REQUIRED WORK:
Transcribe every record verbatim.

AVAILABLE RECORDS:
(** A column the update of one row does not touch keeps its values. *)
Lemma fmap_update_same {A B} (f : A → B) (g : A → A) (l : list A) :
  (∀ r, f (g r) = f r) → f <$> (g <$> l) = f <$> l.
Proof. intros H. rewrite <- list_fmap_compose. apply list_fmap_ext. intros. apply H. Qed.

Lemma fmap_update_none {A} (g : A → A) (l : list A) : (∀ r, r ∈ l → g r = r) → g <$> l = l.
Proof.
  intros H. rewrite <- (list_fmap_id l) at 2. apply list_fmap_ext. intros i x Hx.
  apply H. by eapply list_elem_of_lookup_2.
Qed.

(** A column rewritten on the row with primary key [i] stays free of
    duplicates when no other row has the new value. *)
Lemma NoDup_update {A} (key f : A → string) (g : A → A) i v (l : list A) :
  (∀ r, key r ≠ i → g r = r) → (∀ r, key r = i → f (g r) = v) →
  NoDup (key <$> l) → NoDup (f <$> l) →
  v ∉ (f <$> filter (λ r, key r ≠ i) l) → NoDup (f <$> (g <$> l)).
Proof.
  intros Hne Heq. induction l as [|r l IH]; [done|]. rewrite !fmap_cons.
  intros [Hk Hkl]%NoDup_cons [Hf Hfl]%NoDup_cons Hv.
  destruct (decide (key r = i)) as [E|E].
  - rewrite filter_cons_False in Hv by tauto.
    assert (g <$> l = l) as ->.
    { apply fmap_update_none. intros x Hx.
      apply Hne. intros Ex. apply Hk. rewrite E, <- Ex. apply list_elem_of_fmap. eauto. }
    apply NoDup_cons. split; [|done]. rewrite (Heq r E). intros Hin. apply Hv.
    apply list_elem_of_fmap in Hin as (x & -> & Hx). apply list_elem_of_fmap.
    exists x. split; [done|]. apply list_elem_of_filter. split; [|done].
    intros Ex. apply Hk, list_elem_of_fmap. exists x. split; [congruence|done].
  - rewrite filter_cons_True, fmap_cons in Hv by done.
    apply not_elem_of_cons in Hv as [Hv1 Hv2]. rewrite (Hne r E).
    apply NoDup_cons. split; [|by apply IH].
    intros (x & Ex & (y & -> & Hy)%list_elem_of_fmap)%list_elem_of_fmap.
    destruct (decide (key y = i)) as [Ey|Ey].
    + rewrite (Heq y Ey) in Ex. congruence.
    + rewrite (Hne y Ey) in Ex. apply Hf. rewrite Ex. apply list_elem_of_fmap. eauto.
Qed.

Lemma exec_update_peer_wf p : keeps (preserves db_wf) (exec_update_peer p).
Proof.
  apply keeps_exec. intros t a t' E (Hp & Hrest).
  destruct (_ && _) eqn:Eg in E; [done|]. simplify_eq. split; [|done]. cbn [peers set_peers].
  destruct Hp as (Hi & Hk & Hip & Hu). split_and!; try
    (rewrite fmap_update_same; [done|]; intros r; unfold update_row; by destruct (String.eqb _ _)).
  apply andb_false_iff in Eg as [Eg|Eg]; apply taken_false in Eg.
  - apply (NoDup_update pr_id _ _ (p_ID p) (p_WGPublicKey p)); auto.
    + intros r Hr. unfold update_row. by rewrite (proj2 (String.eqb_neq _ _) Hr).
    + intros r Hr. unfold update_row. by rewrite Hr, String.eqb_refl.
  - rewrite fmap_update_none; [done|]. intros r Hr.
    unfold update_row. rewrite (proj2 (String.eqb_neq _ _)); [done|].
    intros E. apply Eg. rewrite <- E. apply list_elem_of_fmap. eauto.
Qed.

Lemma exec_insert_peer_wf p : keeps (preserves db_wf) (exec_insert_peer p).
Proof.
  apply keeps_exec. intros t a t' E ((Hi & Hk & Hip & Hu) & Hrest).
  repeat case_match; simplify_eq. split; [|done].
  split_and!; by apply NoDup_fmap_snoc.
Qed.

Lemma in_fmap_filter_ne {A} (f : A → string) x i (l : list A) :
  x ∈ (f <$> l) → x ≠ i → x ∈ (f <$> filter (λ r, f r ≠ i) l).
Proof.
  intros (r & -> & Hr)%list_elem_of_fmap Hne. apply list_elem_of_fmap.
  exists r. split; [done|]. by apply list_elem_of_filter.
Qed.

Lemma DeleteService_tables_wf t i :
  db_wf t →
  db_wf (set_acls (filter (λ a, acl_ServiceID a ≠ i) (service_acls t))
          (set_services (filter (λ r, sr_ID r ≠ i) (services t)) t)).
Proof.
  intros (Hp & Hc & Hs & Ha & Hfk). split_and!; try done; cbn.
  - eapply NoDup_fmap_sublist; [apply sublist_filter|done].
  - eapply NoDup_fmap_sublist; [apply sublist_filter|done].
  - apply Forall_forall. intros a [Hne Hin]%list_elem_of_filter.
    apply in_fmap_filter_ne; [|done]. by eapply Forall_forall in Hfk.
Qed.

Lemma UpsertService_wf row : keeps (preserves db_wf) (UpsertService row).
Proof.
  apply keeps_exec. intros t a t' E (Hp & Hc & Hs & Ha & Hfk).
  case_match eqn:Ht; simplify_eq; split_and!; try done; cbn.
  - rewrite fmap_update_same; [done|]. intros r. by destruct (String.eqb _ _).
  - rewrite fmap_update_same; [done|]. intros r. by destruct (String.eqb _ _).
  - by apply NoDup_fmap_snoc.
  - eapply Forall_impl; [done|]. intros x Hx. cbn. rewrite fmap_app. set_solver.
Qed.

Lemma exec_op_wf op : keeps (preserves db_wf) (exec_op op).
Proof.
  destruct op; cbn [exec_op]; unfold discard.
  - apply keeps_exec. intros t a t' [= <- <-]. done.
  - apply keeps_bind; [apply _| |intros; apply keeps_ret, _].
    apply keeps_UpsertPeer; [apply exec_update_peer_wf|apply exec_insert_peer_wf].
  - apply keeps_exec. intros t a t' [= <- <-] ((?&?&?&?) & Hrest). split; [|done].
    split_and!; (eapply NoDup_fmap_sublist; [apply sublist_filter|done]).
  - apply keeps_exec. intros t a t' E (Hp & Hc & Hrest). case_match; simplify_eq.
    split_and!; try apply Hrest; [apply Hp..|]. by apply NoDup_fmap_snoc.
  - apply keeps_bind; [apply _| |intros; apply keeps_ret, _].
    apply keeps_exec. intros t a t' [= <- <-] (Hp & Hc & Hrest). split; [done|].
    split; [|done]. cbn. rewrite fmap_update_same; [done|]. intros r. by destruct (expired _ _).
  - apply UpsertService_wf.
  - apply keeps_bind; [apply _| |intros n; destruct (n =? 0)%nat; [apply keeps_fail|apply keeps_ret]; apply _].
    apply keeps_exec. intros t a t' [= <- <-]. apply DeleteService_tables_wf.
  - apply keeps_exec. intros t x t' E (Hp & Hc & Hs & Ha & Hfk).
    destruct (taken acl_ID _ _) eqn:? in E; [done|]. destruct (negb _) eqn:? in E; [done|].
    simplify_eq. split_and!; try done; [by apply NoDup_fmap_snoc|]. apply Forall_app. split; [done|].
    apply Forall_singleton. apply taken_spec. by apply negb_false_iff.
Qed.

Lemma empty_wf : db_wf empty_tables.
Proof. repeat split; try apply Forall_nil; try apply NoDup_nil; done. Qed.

RESULT:
(** A column the update of one row does not touch keeps its values. *)
Lemma fmap_update_same {A B} (f : A → B) (g : A → A) (l : list A) :
  (∀ r, f (g r) = f r) → f <$> (g <$> l) = f <$> l.
Proof. intros H. rewrite <- list_fmap_compose. apply list_fmap_ext. intros. apply H. Qed.

Lemma fmap_update_none {A} (g : A → A) (l : list A) : (∀ r, r ∈ l → g r = r) → g <$> l = l.
Proof.
  intros H. rewrite <- (list_fmap_id l) at 2. apply list_fmap_ext. intros i x Hx.
  apply H. by eapply list_elem_of_lookup_2.
Qed.

(** A column rewritten on the row with primary key [i] stays free of
    duplicates when no other row has the new value. *)
Lemma NoDup_update {A} (key f : A → string) (g : A → A) i v (l : list A) :
  (∀ r, key r ≠ i → g r = r) → (∀ r, key r = i → f (g r) = v) →
  NoDup (key <$> l) → NoDup (f <$> l) →
  v ∉ (f <$> filter (λ r, key r ≠ i) l) → NoDup (f <$> (g <$> l)).
Proof.
  intros Hne Heq. induction l as [|r l IH]; [done|]. rewrite !fmap_cons.
  intros [Hk Hkl]%NoDup_cons [Hf Hfl]%NoDup_cons Hv.
  destruct (decide (key r = i)) as [E|E].
  - rewrite filter_cons_False in Hv by tauto.
    assert (g <$> l = l) as ->.
    { apply fmap_update_none. intros x Hx.
      apply Hne. intros Ex. apply Hk. rewrite E, <- Ex. apply list_elem_of_fmap. eauto. }
    apply NoDup_cons. split; [|done]. rewrite (Heq r E). intros Hin. apply Hv.
    apply list_elem_of_fmap in Hin as (x & -> & Hx). apply list_elem_of_fmap.
    exists x. split; [done|]. apply list_elem_of_filter. split; [|done].
    intros Ex. apply Hk, list_elem_of_fmap. exists x. split; [congruence|done].
  - rewrite filter_cons_True, fmap_cons in Hv by done.
    apply not_elem_of_cons in Hv as [Hv1 Hv2]. rewrite (Hne r E).
    apply NoDup_cons. split; [|by apply IH].
    intros (x & Ex & (y & -> & Hy)%list_elem_of_fmap)%list_elem_of_fmap.
    destruct (decide (key y = i)) as [Ey|Ey].
    + rewrite (Heq y Ey) in Ex. congruence.
    + rewrite (Hne y Ey) in Ex. apply Hf. rewrite Ex. apply list_elem_of_fmap. eauto.
Qed.

Lemma exec_update_peer_wf p : keeps (preserves db_wf) (exec_update_peer p).
Proof.
  apply keeps_exec. intros t a t' E (Hp & Hrest).
  destruct (_ && _) eqn:Eg in E; [done|]. simplify_eq. split; [|done]. cbn [peers set_peers].
  destruct Hp as (Hi & Hk & Hip & Hu). split_and!; try
    (rewrite fmap_update_same; [done|]; intros r; unfold update_row; by destruct (String.eqb _ _)).
  apply andb_false_iff in Eg as [Eg|Eg]; apply taken_false in Eg.
  - apply (NoDup_update pr_id _ _ (p_ID p) (p_WGPublicKey p)); auto.
    + intros r Hr. unfold update_row. by rewrite (proj2 (String.eqb_neq _ _) Hr).
    + intros r Hr. unfold update_row. by rewrite Hr, String.eqb_refl.
  - rewrite fmap_update_none; [done|]. intros r Hr.
    unfold update_row. rewrite (proj2 (String.eqb_neq _ _)); [done|].
    intros E. apply Eg. rewrite <- E. apply list_elem_of_fmap. eauto.
Qed.

Lemma exec_insert_peer_wf p : keeps (preserves db_wf) (exec_insert_peer p).
Proof.
  apply keeps_exec. intros t a t' E ((Hi & Hk & Hip & Hu) & Hrest).
  repeat case_match; simplify_eq. split; [|done].
  split_and!; by apply NoDup_fmap_snoc.
Qed.

Lemma in_fmap_filter_ne {A} (f : A → string) x i (l : list A) :
  x ∈ (f <$> l) → x ≠ i → x ∈ (f <$> filter (λ r, f r ≠ i) l).
Proof.
  intros (r & -> & Hr)%list_elem_of_fmap Hne. apply list_elem_of_fmap.
  exists r. split; [done|]. by apply list_elem_of_filter.
Qed.

Lemma DeleteService_tables_wf t i :
  db_wf t →
  db_wf (set_acls (filter (λ a, acl_ServiceID a ≠ i) (service_acls t))
          (set_services (filter (λ r, sr_ID r ≠ i) (services t)) t)).
Proof.
  intros (Hp & Hc & Hs & Ha & Hfk). split_and!; try done; cbn.
  - eapply NoDup_fmap_sublist; [apply sublist_filter|done].
  - eapply NoDup_fmap_sublist; [apply sublist_filter|done].
  - apply Forall_forall. intros a [Hne Hin]%list_elem_of_filter.
    apply in_fmap_filter_ne; [|done]. by eapply Forall_forall in Hfk.
Qed.

Lemma UpsertService_wf row : keeps (preserves db_wf) (UpsertService row).
Proof.
  apply keeps_exec. intros t a t' E (Hp & Hc & Hs & Ha & Hfk).
  case_match eqn:Ht; simplify_eq; split_and!; try done; cbn.
  - rewrite fmap_update_same; [done|]. intros r. by destruct (String.eqb _ _).
  - rewrite fmap_update_same; [done|]. intros r. by destruct (String.eqb _ _).
  - by apply NoDup_fmap_snoc.
  - eapply Forall_impl; [done|]. intros x Hx. cbn. rewrite fmap_app. set_solver.
Qed.

Lemma exec_op_wf op : keeps (preserves db_wf) (exec_op op).
Proof.
  destruct op; cbn [exec_op]; unfold discard.
  - apply keeps_exec. intros t a t' [= <- <-]. done.
  - apply keeps_bind; [apply _| |intros; apply keeps_ret, _].
    apply keeps_UpsertPeer; [apply exec_update_peer_wf|apply exec_insert_peer_wf].
  - apply keeps_exec. intros t a t' [= <- <-] ((?&?&?&?) & Hrest). split; [|done].
    split_and!; (eapply NoDup_fmap_sublist; [apply sublist_filter|done]).
  - apply keeps_exec. intros t a t' E (Hp & Hc & Hrest). case_match; simplify_eq.
    split_and!; try apply Hrest; [apply Hp..|]. by apply NoDup_fmap_snoc.
  - apply keeps_bind; [apply _| |intros; apply keeps_ret, _].
    apply keeps_exec. intros t a t' [= <- <-] (Hp & Hc & Hrest). split; [done|].
    split; [|done]. cbn. rewrite fmap_update_same; [done|]. intros r. by destruct (expired _ _).
  - apply UpsertService_wf.
  - apply keeps_bind; [apply _| |intros n; destruct (n =? 0)%nat; [apply keeps_fail|apply keeps_ret]; apply _].
    apply keeps_exec. intros t a t' [= <- <-]. apply DeleteService_tables_wf.
  - apply keeps_exec. intros t x t' E (Hp & Hc & Hs & Ha & Hfk).
    destruct (taken acl_ID _ _) eqn:? in E; [done|]. destruct (negb _) eqn:? in E; [done|].
    simplify_eq. split_and!; try done; [by apply NoDup_fmap_snoc|]. apply Forall_app. split; [done|].
    apply Forall_singleton. apply taken_spec. by apply negb_false_iff.
Qed.

Lemma empty_wf : db_wf empty_tables.
Proof. repeat split; try apply Forall_nil; try apply NoDup_nil; done. Qed.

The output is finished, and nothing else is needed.